Exercise aim:
Could you write out the opening lines of the data, word for word, stopping after the line that contains "occurs_in E1 p2"?

Excerpted data:
(** C7.  The prompt built from [source] and [error] is the base prompt
    followed by a hint block exactly when [error] is not empty, and the hint
    block then carries [error] verbatim.  In a run of three iterations where
    the first candidate raises [SyntaxError] with a non-empty message [E1]
    and the second candidate parses, the second request holds [E1] inside
    its hint block and the third request is a base prompt without hint
    block. *)
Theorem error_hint_feedback `{Libraries} (filename : str) :
  (∀ source error : str,
     (has_hint_block source (create_prompt source error) ↔ error ≠ [])
     ∧ (error ≠ [] →
        create_prompt source error
        = base_prompt source ++ HINT_INTRO ++ error ++ HINT_OUTRO
        ∧ occurs_in error (create_prompt source error)))
  ∧ (∀ (source E1 : str) (w : world) (c1 c2 : completion),
       files w !! filename = Some source →
       ast_parse source = Return tt →
       filename ∉ readonly w →
       ChatCompletion_create (length (requests w)) (create_prompt source [])
         = Return c1 →
       finish_reason c1 ≠ lit "length" →
       ast_parse (extract_code (content c1)) = Raise (SyntaxError E1) →
       E1 ≠ [] →
       ChatCompletion_create (S (length (requests w))) (create_prompt source E1)
         = Return c2 →
       finish_reason c2 ≠ lit "length" →
       ast_parse (extract_code (content c2)) = Return tt →
       ∃ p2 p3,
         requests (main filename 3 w).2
         = requests w ++ [create_prompt source []; p2; p3]
         ∧ p2 = base_prompt source ++ HINT_INTRO ++ E1 ++ HINT_OUTRO
         ∧ occurs_in E1 p2
         ∧ p3 = base_prompt (extract_code (content c2))
         ∧ ¬ has_hint_block (extract_code (content c2)) p3).
Proof.
  split.
  - intros source error. split; [split|].
    + intros Hhint ->. by apply (base_prompt_has_no_hint_block source).
    + intros He. exists error. by apply create_prompt_error.
    + intros He. split; [by apply create_prompt_error|].
      by apply error_occurs_in_prompt.
  - intros source E1 w c1 c2 Hfile Hok Hrw Hc1 Hlen1 Hbad1 HE1 Hc2 Hlen2 Hok2.
    exists (create_prompt source E1), (create_prompt (extract_code (content c2)) []).
    split; [|split; [by apply create_prompt_error|split;
      [by apply error_occurs_in_prompt
      |split; [done|apply base_prompt_has_no_hint_block]]]].
    rewrite (main_valid _ _ _ _ Hfile Hok).
    change (range 3) with [0; 1; 2]. rewrite for_each_cons.
    rewrite (round_rejects filename 0 source [] (printed (banner filename 3) w)
               c1 E1 _ eq_refl Hc1 Hlen1 Hbad1).
    rewrite for_each_cons.
    match goal with
    | |- context [round filename 1 (source, E1) ?w1] =>
        rewrite (round_stores filename 1 source E1 w1 c2 (S (length (requests w)))
                   ltac:(simpl; rewrite length_app; simpl; lia)
                   Hc2 Hlen2 Hok2 Hrw)
    end.
    match goal with
    | |- context [for_each [2] (round filename) ?st ?w2] =>
        pose proof (rounds_requests_last filename 2 st w2) as Hlast;
        destruct (for_each [2] (round filename) st w2) as [[st'|e] w'];
        simpl in Hlast |- *; rewrite Hlast, <- !app_assoc; reflexivity
    end.
Qed.

(** C8.  [format_source] hands back the empty error after every completion
    attempt.  So the error a round leaves behind is decided by that round's
    candidate alone: empty when it parses, the message of its [SyntaxError]
    otherwise, whatever error the round started with.  Over three rounds in
    a row, of which the first two fail with [msg1] and [msg2], the requests
    are the prompts built from the incoming error, then from [msg1] alone,
    then from [msg2] alone. *)
Theorem error_hint_is_single_shot `{Libraries} (filename : str) :
  (∀ (source error new_source error' : str) (w w' : world),
     format_source source error w = (Return (new_source, error'), w') →
     error' = [])
  ∧ (∀ (i : Z) (source error source' error' : str) (w w' : world),
       round filename i (source, error) w = (Return (source', error'), w') →
       ∃ c, ChatCompletion_create (length (requests w))
              (create_prompt source error) = Return c
            ∧ match ast_parse (extract_code (content c)) with
              | Return _ => source' = extract_code (content c) ∧ error' = []
              | Raise e =>
                  ∃ msg, e = SyntaxError msg ∧ source' = source ∧ error' = msg
              end)
  ∧ (∀ (i0 i1 i2 : Z) (source error0 msg1 msg2 : str) (w : world)
       (c1 c2 : completion),
       ChatCompletion_create (length (requests w))
         (create_prompt source error0) = Return c1 →
       finish_reason c1 ≠ lit "length" →
       ast_parse (extract_code (content c1)) = Raise (SyntaxError msg1) →
       ChatCompletion_create (S (length (requests w)))
         (create_prompt source msg1) = Return c2 →
       finish_reason c2 ≠ lit "length" →
       ast_parse (extract_code (content c2)) = Raise (SyntaxError msg2) →
       requests (for_each [i0; i1; i2] (round filename) (source, error0) w).2
       = requests w ++ [create_prompt source error0;
                        create_prompt source msg1;
                        create_prompt source msg2]).
Proof.
  split; [|split].
  - intros source error new_source error' w w'.
    unfold format_source, call_openai, openai_request, bind.
    destruct (ChatCompletion_create _ _) as [c|e]; [|done].
    destruct (decide _); [done|]. by intros [= _ <- _].
  - intros i source error source' error' w w' Hround.
    destruct (ChatCompletion_create (length (requests w))
                (create_prompt source error)) as [c|e] eqn:Hc.
    + exists c. split; [done|].
      destruct (decide (finish_reason c = lit "length")) as [Hlen|Hlen].
      { by rewrite (round_truncated _ _ _ _ _ _ Hc Hlen) in Hround. }
      rewrite (round_answered _ _ _ _ _ _ Hc Hlen) in Hround.
      destruct (ast_parse (extract_code (content c))) as [[]|[]]; try done.
      * destruct (decide _);
          [by destruct (torn w !! filename)|].
        by injection Hround as <- <- _.
      * injection Hround as <- <- _. by eexists.
    + by rewrite (round_unanswered _ _ _ _ _ _ Hc) in Hround.
  - intros i0 i1 i2 source error0 msg1 msg2 w c1 c2
      Hc1 Hlen1 Hbad1 Hc2 Hlen2 Hbad2.
    rewrite for_each_cons.
    rewrite (round_rejects filename i0 source error0 w c1 msg1 _ eq_refl
               Hc1 Hlen1 Hbad1).
    rewrite for_each_cons.
    match goal with
    | |- context [round filename i1 (source, msg1) ?w1] =>
        rewrite (round_rejects filename i1 source msg1 w1 c2 msg2
                   (S (length (requests w)))
                   ltac:(simpl; rewrite length_app; simpl; lia)
                   Hc2 Hlen2 Hbad2)
    end.
    rewrite rounds_requests_last. simpl. by rewrite <- !app_assoc.
Qed.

Written answer:
(** C7.  The prompt built from [source] and [error] is the base prompt
    followed by a hint block exactly when [error] is not empty, and the hint
    block then carries [error] verbatim.  In a run of three iterations where
    the first candidate raises [SyntaxError] with a non-empty message [E1]
    and the second candidate parses, the second request holds [E1] inside
    its hint block and the third request is a base prompt without hint
    block. *)
Theorem error_hint_feedback `{Libraries} (filename : str) :
  (∀ source error : str,
     (has_hint_block source (create_prompt source error) ↔ error ≠ [])
     ∧ (error ≠ [] →
        create_prompt source error
        = base_prompt source ++ HINT_INTRO ++ error ++ HINT_OUTRO
        ∧ occurs_in error (create_prompt source error)))
  ∧ (∀ (source E1 : str) (w : world) (c1 c2 : completion),
       files w !! filename = Some source →
       ast_parse source = Return tt →
       filename ∉ readonly w →
       ChatCompletion_create (length (requests w)) (create_prompt source [])
         = Return c1 →
       finish_reason c1 ≠ lit "length" →
       ast_parse (extract_code (content c1)) = Raise (SyntaxError E1) →
       E1 ≠ [] →
       ChatCompletion_create (S (length (requests w))) (create_prompt source E1)
         = Return c2 →
       finish_reason c2 ≠ lit "length" →
       ast_parse (extract_code (content c2)) = Return tt →
       ∃ p2 p3,
         requests (main filename 3 w).2
         = requests w ++ [create_prompt source []; p2; p3]
         ∧ p2 = base_prompt source ++ HINT_INTRO ++ E1 ++ HINT_OUTRO
         ∧ occurs_in E1 p2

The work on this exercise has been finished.